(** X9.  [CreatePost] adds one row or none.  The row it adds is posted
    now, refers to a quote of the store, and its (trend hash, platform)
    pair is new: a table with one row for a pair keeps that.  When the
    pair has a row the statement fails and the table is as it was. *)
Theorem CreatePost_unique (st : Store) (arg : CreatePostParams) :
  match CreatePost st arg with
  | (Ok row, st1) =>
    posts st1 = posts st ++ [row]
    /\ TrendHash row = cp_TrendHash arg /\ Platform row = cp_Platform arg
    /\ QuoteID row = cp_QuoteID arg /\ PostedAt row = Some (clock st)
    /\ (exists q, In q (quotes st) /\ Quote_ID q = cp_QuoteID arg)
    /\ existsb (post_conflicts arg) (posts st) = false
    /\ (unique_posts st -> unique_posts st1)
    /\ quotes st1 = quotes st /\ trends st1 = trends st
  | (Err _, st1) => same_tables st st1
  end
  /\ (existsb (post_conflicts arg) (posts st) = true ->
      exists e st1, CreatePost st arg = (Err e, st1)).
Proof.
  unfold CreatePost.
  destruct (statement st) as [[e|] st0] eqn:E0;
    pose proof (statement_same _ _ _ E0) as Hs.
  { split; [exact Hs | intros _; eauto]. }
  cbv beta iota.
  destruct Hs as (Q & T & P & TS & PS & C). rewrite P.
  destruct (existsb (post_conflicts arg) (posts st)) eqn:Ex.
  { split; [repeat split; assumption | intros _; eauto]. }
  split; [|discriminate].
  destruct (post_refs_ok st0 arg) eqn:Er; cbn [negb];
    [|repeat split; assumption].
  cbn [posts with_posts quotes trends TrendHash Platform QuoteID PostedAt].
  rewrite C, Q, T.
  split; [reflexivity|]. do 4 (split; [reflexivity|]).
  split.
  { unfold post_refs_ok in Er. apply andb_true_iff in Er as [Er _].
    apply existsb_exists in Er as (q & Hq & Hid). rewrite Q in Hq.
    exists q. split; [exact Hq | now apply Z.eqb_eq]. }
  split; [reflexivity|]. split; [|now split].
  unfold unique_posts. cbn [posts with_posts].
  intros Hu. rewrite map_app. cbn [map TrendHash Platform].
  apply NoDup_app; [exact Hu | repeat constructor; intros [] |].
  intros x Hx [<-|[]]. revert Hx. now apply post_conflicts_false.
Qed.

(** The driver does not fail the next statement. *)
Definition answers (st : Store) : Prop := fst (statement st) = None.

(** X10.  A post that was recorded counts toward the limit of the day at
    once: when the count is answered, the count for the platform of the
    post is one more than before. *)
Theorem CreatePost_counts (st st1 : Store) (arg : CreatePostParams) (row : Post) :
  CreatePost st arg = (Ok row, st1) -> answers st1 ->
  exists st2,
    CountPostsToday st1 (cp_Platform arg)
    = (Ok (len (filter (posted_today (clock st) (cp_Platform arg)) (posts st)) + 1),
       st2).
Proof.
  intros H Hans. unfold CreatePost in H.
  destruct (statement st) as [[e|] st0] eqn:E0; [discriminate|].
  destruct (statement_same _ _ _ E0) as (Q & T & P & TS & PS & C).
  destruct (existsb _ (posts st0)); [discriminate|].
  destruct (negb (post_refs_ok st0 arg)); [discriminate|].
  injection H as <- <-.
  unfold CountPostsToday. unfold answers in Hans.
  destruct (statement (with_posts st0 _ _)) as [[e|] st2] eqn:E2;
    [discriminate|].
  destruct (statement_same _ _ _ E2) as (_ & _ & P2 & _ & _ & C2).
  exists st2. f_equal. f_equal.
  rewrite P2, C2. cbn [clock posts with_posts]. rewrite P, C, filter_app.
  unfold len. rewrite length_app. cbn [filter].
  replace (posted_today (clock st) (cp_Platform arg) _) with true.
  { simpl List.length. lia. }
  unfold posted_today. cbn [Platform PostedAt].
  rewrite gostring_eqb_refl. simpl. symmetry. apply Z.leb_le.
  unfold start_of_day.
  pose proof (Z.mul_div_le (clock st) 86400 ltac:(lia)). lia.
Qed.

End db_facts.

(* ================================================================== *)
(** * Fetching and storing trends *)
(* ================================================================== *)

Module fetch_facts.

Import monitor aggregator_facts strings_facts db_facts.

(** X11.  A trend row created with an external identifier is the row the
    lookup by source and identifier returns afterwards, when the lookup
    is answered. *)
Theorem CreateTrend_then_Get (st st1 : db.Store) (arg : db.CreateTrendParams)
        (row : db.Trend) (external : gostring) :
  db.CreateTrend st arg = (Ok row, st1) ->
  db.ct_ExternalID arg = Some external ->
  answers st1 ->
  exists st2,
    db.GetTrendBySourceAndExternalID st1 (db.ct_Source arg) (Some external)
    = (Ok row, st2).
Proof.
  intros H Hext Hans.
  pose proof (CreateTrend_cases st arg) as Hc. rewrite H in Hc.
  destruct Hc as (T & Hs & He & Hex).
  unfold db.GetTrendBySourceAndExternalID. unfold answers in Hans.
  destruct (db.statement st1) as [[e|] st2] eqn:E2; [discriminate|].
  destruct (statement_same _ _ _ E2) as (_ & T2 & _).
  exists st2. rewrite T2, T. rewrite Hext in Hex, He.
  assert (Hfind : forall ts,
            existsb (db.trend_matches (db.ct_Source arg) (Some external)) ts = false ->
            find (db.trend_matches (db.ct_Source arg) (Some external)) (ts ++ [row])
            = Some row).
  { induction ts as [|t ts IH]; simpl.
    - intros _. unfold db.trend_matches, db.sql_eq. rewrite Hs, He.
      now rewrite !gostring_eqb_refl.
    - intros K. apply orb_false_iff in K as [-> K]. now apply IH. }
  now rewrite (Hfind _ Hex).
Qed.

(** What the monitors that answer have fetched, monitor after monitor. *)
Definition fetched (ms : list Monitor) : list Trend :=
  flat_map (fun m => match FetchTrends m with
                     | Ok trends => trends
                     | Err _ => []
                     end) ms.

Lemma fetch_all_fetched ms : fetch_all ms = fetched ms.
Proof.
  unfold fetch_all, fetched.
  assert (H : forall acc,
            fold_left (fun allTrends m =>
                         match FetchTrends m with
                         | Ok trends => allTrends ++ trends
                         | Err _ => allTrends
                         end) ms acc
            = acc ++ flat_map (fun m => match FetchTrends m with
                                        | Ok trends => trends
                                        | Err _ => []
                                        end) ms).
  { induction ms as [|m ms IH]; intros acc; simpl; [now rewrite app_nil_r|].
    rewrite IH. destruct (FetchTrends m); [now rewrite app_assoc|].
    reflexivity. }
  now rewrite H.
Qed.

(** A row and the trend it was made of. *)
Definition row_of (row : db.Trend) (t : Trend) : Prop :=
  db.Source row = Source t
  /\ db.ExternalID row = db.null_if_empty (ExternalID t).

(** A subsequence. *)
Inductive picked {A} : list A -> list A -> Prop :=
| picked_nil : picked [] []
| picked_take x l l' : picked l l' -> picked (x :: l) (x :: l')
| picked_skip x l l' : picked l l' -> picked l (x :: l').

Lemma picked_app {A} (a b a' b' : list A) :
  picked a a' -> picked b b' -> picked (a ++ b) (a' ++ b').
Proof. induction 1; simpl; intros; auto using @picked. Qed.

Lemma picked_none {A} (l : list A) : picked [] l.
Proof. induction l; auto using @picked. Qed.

_ _ _ _ _ _ _

• **WORK INSTRUCTIONS**:
The answer must be every line of the records above that holds the word "identifier".

• **TASK ANSWER**:
(** X11.  A trend row created with an external identifier is the row the
    lookup by source and identifier returns afterwards, when the lookup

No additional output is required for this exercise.